Pero la adversidad no se convirtió en un obstáculo insalvable para estos hermanos apasionados por el deporte y la aventura. El siguiente reto podría ser la Ruta 66 desde Nueva York o un recorrido por los Alpes. Aún no está decidido. Carlos llevó a cabo una gran hazaña al conseguir cruzar un país donde cualquier ser humano se sentiría indefenso ante la fuerza arrolladora de la naturaleza. Con un menor grado de dificultad, pero no por ello menos mérito, otras personas con discapacidad también han logrado alcanzar grandes objetivos.

Discapacitados en la cima del monte Bolón, en Elda

Discapacitados suben al monte Bolón. Foto de Ágora Habla

Discapacitados suben al monte Bolón, en Elda. Foto de Ágora Habla

Este es el caso de cinco personas con dificultades motoras y visuales que superaron sus propias expectativas al conseguir subir, por primera vez, a la cima del monte Bolón de Elda (Alicante), con la ayuda de la asociación Cuentamontes. La incertidumbre y el miedo ante los tropiezos y lo desconocido no pudieron vencer la ilusión y la voluntad de estos montañeros ‘sui géneris’ de alcanzar la meta.
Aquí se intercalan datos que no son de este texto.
(* ===== verification/Startup.v ===== *)
(** * Startup: environment variables and the wiring of the modules

    What is fixed before the first request: the configuration that
    [src/src/modules/hcm/hcm.service.js], [src/src/common/constants/index.js],
    [src/src/main.js] and the mock server read from environment variables, and the
    modules of [src/src/app.module.js] with what their classes have constructor_args.
    Starting the servers is I/O; Nest's rule for what may be constructor_args where is a
    hypothesis. *)

From Stdlib Require Import Ascii.
From stdpp Require Import pretty.
From S2P Require Import Prelude Num NumText Domain Store Entities World Breaker Dates HcmApi DeadLetter Limiters Traceparent.
From S2P Require Import Hash Balance HcmService TimeOff HcmSync Samples Listing Http Responses Routes.

Local Open Scope string_scope.

(** ** Integers in variables *)

(** [parseInt(process.env.NAME || 'default')]; [None] when it is not an integer a
    binary64 number holds exactly. *)
Definition integer_of (x : num) : option Z :=
  let n := Math_floor x in if neqb x (of_Z n) && (Z.abs n <? 2 ^ 53)%Z then Some n else None.
Definition env_integer (env : env_vars) (name default_text : string) : option Z :=
  integer_of (parseInt (or_string (env name) default_text)).

(** The configuration the services run with; [None] when a variable does not hold
    an integer. *)
Definition config_of (env : env_vars) : option Config :=
  stale ← env_integer env "BALANCE_STALE_THRESHOLD_HOURS" "6";
  ttl ← env_integer env "IDEMPOTENCY_TTL_HOURS" "24";
  attempts ← env_integer env "HCM_RETRY_MAX_ATTEMPTS" "3";
  delay ← env_integer env "HCM_RETRY_BASE_DELAY_MS" "1000";
  threshold ← env_integer env "HCM_CIRCUIT_BREAKER_THRESHOLD" "5";
  reset ← env_integer env "HCM_CIRCUIT_BREAKER_RESET_MS" "30000";
  Some {| BALANCE_STALE_THRESHOLD_HOURS := stale; IDEMPOTENCY_TTL_HOURS := ttl;
          HCM_RETRY_MAX_ATTEMPTS := attempts; HCM_RETRY_BASE_DELAY_MS := delay;
          HCM_CIRCUIT_BREAKER_THRESHOLD := threshold; HCM_CIRCUIT_BREAKER_RESET_MS := reset |}.

(** [new HcmService()]: its HTTP client's options, and its breaker. *)
Record HttpClientOptions := { hc_baseURL : string; hc_timeout : num; hc_headers : list (string * string) }.
Definition httpClient_options (env : env_vars) : HttpClientOptions :=
  {| hc_baseURL := or_string (env "HCM_BASE_URL") "http://localhost:3001";
     hc_timeout := parseInt (or_string (env "HCM_TIMEOUT_MS") "5000");
     hc_headers := [("Content-Type", "application/json"); ("X-Service", "timeoff-service")] |}.
Definition hcm_breaker `{Config} : CircuitBreaker :=
  new_CircuitBreaker "HCM" (Some HCM_CIRCUIT_BREAKER_THRESHOLD) (Some HCM_CIRCUIT_BREAKER_RESET_MS) None.

(** The schedules of the two workers. *)
Definition BATCH_SYNC_CRON (env : env_vars) : string := or_string (env "BATCH_SYNC_CRON") "0 2 * * *".
Definition PENDING_RETRY_CRON (env : env_vars) : string := or_string (env "HCM_PENDING_RETRY_CRON") "*/15 * * * *".

(** [bootstrap]: the port. *)
Definition listen_port (env : env_vars) : string := or_string (env "PORT") "3000".
Definition dbPath (env : env_vars) : string := or_string (env "DB_PATH") "./data/timeoff.db".

(** The mock server's port, its administration's port and its two probabilities. *)
Definition mock_options (env : env_vars) : num * num * num * num :=
  let port := parseInt (or_string (env "MOCK_HCM_PORT") "3001") in
  (port, (port +. of_Z 100)%num, parseFloat_text (or_string (env "MOCK_HCM_FLAKINESS") "0.1"),
   parseFloat_text (or_string (env "MOCK_HCM_TIMEOUT_PROBABILITY") "0.05")).

(** ** Decimal texts are read as the numbers they show *)
Fixpoint all_digits (s : string) : bool :=
  match s with "" => true | String c s' => is_digit c && all_digits s' end.

Lemma pretty_N_char_value d : (d < 10)%N -> decimal_value (pretty_N_char d) = Some d.
Proof.
  intros Hd. assert (d ∈ [0; 1; 2; 3; 4; 5; 6; 7; 8; 9]%N) as Hin.
  { rewrite !elem_of_cons. lia. }
  revert Hin. rewrite !elem_of_cons. by intros [->|[->|[->|[->|[->|[->|[->|[->|[->|[->|Hn]]]]]]]]]];
    [..|apply elem_of_nil in Hn].
Qed.
Lemma pretty_N_go_digits x s : all_digits s = true -> all_digits (pretty_N_go x s) = true.
Proof.
  revert s. induction (N.lt_wf_0 x) as [x _ IH]. intros s Hs.
  destruct (decide (x = 0)%N) as [->|Hx]; [by rewrite pretty_N_go_0|].
  rewrite pretty_N_go_step by lia. apply IH; [apply N.div_lt; lia|]. cbn.
  pose proof (pretty_N_char_value (x mod 10) ltac:(apply N.mod_lt; lia)) as Hc.
  unfold is_digit. unfold decimal_value in Hc. destruct (digit _); [by rewrite Hs|done].
Qed.
Lemma digit_prefix_pretty x s : (0 < x)%N ->
  digit_prefix decimal_value 10 None (pretty_N_go x s) = digit_prefix decimal_value 10 (Some x) s.
Proof.
  revert s. induction (N.lt_wf_0 x) as [x _ IH]. intros s Hx. rewrite pretty_N_go_step by done.
  pose proof (pretty_N_char_value (x mod 10) ltac:(apply N.mod_lt; lia)) as Hc.
  assert (Hdm : (x / 10 * 10 + x mod 10 = x)%N) by (pose proof (N.div_mod x 10 ltac:(lia)); lia).
  destruct (decide (x / 10 = 0)%N) as [Hz|Hz].
  - rewrite Hz, pretty_N_go_0 in *. cbn [digit_prefix]. rewrite Hc. by change (default 0%N None) with 0%N; rewrite Hdm.
  - rewrite IH; [|apply N.div_lt; lia|by apply N.neq_0_lt_0]. cbn [digit_prefix]. rewrite Hc.
    change (default 0%N (Some (x / 10)%N)) with (x / 10)%N. by rewrite Hdm.
Qed.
Las personas con discapacidad visual fueron guiadas por una barra de dirección mientras alguien les alertaba sobre la presencia de piedras y escalones. Los que padecían deficiencias motoras ascendieron con sillas adaptadas, sostenidas por voluntarios de Cruz Roja, Protección Civil, el club de montaña Pandetrave (León) y alumnos y profesores de la Escuela Católica de Valencia.

Andrés Molina, presidente de la Asociación de Minusválidos Físicos Intercomarcal aseguró que nunca antes habían subido a un monte y que la experiencia había sido “estupenda”; también agradeció a las personas que les ayudaron a alcanzar la meta porque “son dignas de mérito”, enfatizó. El emblemático monte eldense atrae, cada Navidad, las miradas de los pobladores y visitantes de la comarca pues es la ruta tradicional de los Reyes Magos.